WHAT THIS TASK INVOLVES: Copy the listing out exactly as shown.

DATA SUPPLIED section start

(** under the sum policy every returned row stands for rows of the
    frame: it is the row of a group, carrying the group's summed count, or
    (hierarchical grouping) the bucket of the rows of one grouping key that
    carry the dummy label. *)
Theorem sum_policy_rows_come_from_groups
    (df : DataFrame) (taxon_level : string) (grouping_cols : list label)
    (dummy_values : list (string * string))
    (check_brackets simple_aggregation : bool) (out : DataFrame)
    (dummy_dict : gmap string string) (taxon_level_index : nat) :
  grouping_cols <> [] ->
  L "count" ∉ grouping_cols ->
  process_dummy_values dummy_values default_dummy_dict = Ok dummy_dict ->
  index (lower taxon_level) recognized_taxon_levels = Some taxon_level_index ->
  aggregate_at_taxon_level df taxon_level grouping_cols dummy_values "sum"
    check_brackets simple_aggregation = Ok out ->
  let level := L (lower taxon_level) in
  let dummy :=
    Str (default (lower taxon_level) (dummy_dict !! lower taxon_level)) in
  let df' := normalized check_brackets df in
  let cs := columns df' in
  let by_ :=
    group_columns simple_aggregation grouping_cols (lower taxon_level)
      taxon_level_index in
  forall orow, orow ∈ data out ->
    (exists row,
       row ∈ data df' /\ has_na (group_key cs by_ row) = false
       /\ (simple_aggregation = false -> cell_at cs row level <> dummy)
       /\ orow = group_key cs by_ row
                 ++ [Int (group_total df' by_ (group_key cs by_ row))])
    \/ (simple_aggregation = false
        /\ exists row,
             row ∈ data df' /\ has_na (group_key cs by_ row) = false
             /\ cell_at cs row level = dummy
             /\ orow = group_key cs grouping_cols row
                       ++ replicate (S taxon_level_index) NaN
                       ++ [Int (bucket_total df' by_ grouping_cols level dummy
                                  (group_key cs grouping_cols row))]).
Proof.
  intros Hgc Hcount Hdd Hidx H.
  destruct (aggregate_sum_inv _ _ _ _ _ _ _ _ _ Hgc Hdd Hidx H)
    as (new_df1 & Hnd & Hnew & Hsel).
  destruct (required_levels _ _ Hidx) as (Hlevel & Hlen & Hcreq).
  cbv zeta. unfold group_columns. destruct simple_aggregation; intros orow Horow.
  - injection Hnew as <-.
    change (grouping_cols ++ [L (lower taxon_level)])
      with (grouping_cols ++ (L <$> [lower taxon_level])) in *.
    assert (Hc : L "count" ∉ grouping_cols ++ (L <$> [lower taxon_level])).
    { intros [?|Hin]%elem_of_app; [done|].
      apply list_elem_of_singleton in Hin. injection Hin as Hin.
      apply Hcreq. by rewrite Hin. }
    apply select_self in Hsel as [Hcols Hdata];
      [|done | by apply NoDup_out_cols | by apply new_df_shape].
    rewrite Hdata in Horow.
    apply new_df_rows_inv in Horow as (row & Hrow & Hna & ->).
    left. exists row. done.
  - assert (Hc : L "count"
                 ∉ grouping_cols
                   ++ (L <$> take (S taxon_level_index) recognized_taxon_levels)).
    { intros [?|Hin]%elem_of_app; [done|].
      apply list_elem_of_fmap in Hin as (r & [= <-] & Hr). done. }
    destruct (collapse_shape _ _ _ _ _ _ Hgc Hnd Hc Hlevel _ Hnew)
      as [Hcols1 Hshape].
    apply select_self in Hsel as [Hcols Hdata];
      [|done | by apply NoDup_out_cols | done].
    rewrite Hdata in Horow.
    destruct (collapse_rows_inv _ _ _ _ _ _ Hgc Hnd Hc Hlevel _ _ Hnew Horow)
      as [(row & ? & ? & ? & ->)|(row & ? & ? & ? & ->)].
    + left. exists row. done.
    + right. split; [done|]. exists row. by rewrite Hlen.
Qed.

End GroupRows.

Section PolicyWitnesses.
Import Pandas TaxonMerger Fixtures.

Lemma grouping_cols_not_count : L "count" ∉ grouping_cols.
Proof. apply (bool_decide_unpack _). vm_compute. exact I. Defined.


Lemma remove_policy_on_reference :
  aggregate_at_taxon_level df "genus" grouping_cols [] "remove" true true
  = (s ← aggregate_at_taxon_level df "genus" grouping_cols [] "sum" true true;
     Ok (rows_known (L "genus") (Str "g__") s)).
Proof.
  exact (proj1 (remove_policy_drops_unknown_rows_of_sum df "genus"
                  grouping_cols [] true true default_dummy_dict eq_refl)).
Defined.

DATA SUPPLIED section end

SOLUTION TO THE EXERCISE:
(** under the sum policy every returned row stands for rows of the
    frame: it is the row of a group, carrying the group's summed count, or
    (hierarchical grouping) the bucket of the rows of one grouping key that
    carry the dummy label. *)
Theorem sum_policy_rows_come_from_groups
    (df : DataFrame) (taxon_level : string) (grouping_cols : list label)
    (dummy_values : list (string * string))
    (check_brackets simple_aggregation : bool) (out : DataFrame)
    (dummy_dict : gmap string string) (taxon_level_index : nat) :
  grouping_cols <> [] ->
  L "count" ∉ grouping_cols ->
  process_dummy_values dummy_values default_dummy_dict = Ok dummy_dict ->
  index (lower taxon_level) recognized_taxon_levels = Some taxon_level_index ->
  aggregate_at_taxon_level df taxon_level grouping_cols dummy_values "sum"
    check_brackets simple_aggregation = Ok out ->
  let level := L (lower taxon_level) in
  let dummy :=
    Str (default (lower taxon_level) (dummy_dict !! lower taxon_level)) in
  let df' := normalized check_brackets df in
  let cs := columns df' in
  let by_ :=
    group_columns simple_aggregation grouping_cols (lower taxon_level)
      taxon_level_index in
  forall orow, orow ∈ data out ->
    (exists row,
       row ∈ data df' /\ has_na (group_key cs by_ row) = false
       /\ (simple_aggregation = false -> cell_at cs row level <> dummy)
       /\ orow = group_key cs by_ row
                 ++ [Int (group_total df' by_ (group_key cs by_ row))])
    \/ (simple_aggregation = false
        /\ exists row,
             row ∈ data df' /\ has_na (group_key cs by_ row) = false
             /\ cell_at cs row level = dummy
             /\ orow = group_key cs grouping_cols row
                       ++ replicate (S taxon_level_index) NaN
                       ++ [Int (bucket_total df' by_ grouping_cols level dummy
                                  (group_key cs grouping_cols row))]).
Proof.
  intros Hgc Hcount Hdd Hidx H.
  destruct (aggregate_sum_inv _ _ _ _ _ _ _ _ _ Hgc Hdd Hidx H)
    as (new_df1 & Hnd & Hnew & Hsel).
  destruct (required_levels _ _ Hidx) as (Hlevel & Hlen & Hcreq).
  cbv zeta. unfold group_columns. destruct simple_aggregation; intros orow Horow.
  - injection Hnew as <-.
    change (grouping_cols ++ [L (lower taxon_level)])
      with (grouping_cols ++ (L <$> [lower taxon_level])) in *.
    assert (Hc : L "count" ∉ grouping_cols ++ (L <$> [lower taxon_level])).
    { intros [?|Hin]%elem_of_app; [done|].
      apply list_elem_of_singleton in Hin. injection Hin as Hin.
      apply Hcreq. by rewrite Hin. }
    apply select_self in Hsel as [Hcols Hdata];
      [|done | by apply NoDup_out_cols | by apply new_df_shape].
    rewrite Hdata in Horow.
    apply new_df_rows_inv in Horow as (row & Hrow & Hna & ->).
    left. exists row. done.
  - assert (Hc : L "count"
                 ∉ grouping_cols
                   ++ (L <$> take (S taxon_level_index) recognized_taxon_levels)).
    { intros [?|Hin]%elem_of_app; [done|].
      apply list_elem_of_fmap in Hin as (r & [= <-] & Hr). done. }
    destruct (collapse_shape _ _ _ _ _ _ Hgc Hnd Hc Hlevel _ Hnew)
      as [Hcols1 Hshape].
    apply select_self in Hsel as [Hcols Hdata];
      [|done | by apply NoDup_out_cols | done].
    rewrite Hdata in Horow.
    destruct (collapse_rows_inv _ _ _ _ _ _ Hgc Hnd Hc Hlevel _ _ Hnew Horow)
      as [(row & ? & ? & ? & ->)|(row & ? & ? & ? & ->)].
    + left. exists row. done.
    + right. split; [done|]. exists row. by rewrite Hlen.
Qed.

End GroupRows.

Section PolicyWitnesses.
Import Pandas TaxonMerger Fixtures.

Lemma grouping_cols_not_count : L "count" ∉ grouping_cols.
Proof. apply (bool_decide_unpack _). vm_compute. exact I. Defined.


Lemma remove_policy_on_reference :
  aggregate_at_taxon_level df "genus" grouping_cols [] "remove" true true
  = (s ← aggregate_at_taxon_level df "genus" grouping_cols [] "sum" true true;
     Ok (rows_known (L "genus") (Str "g__") s)).
Proof.
  exact (proj1 (remove_policy_drops_unknown_rows_of_sum df "genus"
                  grouping_cols [] true true default_dummy_dict eq_refl)).
Defined.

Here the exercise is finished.